Records supplied: Begin

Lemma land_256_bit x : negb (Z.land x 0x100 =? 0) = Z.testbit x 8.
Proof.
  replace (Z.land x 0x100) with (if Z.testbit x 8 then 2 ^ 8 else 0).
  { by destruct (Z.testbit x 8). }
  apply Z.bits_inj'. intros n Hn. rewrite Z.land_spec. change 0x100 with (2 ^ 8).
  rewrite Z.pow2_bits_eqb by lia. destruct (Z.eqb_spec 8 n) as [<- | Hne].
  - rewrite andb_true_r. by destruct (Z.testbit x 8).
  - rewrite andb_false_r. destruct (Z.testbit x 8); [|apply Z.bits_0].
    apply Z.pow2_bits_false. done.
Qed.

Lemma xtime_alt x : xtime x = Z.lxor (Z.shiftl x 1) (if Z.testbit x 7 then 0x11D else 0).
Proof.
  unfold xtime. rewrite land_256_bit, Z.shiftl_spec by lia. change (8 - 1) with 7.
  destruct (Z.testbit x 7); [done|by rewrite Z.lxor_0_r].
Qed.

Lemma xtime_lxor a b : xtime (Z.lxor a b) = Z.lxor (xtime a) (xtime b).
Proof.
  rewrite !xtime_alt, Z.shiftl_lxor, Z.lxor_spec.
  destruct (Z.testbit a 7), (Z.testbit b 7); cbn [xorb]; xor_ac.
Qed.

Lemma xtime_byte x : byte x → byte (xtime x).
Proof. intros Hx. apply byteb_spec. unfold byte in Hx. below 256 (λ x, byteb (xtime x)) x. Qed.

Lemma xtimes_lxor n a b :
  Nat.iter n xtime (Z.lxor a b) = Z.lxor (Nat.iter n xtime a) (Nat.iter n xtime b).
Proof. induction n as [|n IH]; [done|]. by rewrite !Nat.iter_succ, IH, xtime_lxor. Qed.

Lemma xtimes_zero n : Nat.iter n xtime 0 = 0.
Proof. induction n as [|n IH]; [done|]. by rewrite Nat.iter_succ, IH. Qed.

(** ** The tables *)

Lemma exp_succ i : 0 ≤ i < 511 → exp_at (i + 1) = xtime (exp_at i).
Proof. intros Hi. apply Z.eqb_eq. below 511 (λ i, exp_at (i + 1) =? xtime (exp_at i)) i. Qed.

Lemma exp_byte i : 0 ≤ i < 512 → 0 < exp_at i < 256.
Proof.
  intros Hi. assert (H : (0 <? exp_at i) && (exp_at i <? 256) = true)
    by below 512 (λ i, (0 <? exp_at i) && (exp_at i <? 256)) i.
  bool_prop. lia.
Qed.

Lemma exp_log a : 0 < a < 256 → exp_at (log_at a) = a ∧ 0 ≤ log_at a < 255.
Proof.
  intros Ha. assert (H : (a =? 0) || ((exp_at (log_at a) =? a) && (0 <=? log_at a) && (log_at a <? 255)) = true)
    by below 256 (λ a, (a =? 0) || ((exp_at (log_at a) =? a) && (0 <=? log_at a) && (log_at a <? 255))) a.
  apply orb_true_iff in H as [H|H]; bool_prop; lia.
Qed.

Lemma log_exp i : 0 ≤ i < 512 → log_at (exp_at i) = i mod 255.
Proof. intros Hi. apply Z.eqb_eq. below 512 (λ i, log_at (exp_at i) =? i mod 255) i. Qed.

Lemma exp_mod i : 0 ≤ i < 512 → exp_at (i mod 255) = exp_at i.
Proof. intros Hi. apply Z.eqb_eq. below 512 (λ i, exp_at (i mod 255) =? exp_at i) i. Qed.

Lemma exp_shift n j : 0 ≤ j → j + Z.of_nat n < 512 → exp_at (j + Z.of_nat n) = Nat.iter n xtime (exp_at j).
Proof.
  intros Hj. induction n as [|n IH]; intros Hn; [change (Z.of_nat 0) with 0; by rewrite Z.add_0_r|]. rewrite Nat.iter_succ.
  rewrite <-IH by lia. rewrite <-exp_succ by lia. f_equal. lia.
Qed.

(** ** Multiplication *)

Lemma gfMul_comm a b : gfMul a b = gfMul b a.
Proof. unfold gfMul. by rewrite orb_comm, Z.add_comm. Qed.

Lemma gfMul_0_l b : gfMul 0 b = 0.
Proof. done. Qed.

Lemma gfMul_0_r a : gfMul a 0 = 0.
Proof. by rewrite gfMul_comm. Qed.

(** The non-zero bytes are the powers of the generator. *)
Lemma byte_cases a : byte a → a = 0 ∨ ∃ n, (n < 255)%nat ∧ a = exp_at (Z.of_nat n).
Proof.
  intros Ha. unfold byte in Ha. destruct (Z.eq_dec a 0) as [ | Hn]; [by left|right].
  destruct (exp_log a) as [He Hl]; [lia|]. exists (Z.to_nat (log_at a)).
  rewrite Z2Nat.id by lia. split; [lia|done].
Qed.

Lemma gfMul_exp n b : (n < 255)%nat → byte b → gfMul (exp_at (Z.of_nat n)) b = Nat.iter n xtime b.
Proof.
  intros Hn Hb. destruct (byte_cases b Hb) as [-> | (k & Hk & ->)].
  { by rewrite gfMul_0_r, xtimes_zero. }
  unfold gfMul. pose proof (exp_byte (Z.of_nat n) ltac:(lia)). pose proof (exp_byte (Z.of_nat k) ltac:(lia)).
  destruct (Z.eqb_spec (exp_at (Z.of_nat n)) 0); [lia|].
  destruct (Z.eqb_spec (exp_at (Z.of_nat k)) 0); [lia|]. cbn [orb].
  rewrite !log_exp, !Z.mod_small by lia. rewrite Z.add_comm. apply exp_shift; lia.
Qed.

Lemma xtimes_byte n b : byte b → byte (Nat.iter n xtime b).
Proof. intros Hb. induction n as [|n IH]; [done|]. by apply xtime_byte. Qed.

Records supplied: End
Records supplied: Begin

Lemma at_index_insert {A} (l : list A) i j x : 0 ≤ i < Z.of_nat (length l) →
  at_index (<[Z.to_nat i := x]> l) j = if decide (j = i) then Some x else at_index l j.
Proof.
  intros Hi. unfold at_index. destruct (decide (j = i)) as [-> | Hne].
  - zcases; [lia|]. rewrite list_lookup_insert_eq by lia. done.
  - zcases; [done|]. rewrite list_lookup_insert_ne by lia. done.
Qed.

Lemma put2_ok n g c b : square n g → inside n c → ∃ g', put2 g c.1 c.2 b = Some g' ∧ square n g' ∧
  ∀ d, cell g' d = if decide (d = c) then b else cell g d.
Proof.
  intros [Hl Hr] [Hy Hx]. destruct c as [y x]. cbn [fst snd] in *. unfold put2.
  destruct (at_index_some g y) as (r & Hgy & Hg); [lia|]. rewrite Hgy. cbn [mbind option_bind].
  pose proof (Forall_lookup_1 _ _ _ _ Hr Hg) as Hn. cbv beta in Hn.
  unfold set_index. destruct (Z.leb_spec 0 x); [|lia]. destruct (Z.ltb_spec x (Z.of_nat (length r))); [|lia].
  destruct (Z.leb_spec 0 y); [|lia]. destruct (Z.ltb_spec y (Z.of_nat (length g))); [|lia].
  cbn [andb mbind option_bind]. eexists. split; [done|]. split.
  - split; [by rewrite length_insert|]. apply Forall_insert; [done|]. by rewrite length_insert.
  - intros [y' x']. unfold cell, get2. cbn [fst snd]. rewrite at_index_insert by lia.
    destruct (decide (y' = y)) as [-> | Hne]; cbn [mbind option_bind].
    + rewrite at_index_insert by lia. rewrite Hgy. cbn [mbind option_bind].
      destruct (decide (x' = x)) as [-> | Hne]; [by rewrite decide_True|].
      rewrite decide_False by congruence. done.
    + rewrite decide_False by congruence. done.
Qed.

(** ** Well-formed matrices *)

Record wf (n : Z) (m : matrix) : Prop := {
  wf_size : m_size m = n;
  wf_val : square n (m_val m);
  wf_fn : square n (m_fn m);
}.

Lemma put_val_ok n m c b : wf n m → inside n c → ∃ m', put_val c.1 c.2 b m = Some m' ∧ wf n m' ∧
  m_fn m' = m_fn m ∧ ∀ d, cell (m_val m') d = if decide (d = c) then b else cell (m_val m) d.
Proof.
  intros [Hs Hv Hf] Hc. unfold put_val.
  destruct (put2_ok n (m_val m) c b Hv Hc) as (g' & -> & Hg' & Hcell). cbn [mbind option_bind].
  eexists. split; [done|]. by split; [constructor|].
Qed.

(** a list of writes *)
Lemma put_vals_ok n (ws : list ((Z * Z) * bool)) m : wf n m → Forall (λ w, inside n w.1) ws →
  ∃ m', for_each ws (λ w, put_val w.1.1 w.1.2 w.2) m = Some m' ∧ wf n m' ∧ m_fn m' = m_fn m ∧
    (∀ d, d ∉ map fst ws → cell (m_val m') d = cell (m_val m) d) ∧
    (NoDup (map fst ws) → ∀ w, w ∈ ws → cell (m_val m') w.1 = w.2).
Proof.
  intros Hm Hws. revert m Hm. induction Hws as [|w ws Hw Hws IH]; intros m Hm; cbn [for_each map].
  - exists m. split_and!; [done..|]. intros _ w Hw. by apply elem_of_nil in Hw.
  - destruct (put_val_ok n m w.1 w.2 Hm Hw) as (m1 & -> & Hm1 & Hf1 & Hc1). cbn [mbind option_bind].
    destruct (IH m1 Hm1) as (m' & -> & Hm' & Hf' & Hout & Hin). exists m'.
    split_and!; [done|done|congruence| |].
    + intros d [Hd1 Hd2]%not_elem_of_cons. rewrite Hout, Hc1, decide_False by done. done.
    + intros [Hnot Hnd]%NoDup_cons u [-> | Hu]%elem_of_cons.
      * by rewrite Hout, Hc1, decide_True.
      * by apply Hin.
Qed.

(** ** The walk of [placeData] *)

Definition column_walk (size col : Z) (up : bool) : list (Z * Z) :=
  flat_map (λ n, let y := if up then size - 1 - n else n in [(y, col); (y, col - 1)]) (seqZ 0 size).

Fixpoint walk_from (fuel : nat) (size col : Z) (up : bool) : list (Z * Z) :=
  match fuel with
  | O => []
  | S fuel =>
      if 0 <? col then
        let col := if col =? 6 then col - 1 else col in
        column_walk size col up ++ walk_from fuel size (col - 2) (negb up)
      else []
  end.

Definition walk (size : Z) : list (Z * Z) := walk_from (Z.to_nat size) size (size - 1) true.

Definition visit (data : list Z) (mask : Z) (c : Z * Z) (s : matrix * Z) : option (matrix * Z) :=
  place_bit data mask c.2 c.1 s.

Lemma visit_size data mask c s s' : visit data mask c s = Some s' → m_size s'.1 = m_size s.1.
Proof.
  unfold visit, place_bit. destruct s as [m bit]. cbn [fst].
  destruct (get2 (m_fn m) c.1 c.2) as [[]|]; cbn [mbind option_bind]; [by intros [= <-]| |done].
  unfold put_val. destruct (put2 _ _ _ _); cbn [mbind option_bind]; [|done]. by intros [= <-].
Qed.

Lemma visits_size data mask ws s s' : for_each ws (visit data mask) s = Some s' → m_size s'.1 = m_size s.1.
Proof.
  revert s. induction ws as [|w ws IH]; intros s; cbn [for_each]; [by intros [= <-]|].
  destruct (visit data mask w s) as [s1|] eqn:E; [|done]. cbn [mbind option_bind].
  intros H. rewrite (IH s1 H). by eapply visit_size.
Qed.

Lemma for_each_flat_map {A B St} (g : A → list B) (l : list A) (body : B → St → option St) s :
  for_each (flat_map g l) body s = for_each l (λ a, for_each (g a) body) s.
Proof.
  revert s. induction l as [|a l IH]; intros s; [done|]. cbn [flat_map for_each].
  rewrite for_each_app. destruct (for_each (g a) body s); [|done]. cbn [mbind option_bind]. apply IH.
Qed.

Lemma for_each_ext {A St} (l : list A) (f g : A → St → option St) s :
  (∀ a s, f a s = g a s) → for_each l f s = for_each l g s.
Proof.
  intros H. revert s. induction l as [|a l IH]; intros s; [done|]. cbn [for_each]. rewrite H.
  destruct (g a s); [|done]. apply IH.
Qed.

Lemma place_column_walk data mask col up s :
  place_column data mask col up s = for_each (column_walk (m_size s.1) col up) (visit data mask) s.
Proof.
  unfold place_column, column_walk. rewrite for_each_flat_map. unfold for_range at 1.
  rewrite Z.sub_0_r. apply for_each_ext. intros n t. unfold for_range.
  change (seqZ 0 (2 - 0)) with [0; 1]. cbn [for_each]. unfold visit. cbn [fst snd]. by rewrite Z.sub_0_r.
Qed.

Records supplied: End

_What to do_
In the records above, how many lines contain the word "induction"? Say only the number.

_Expected answer_
8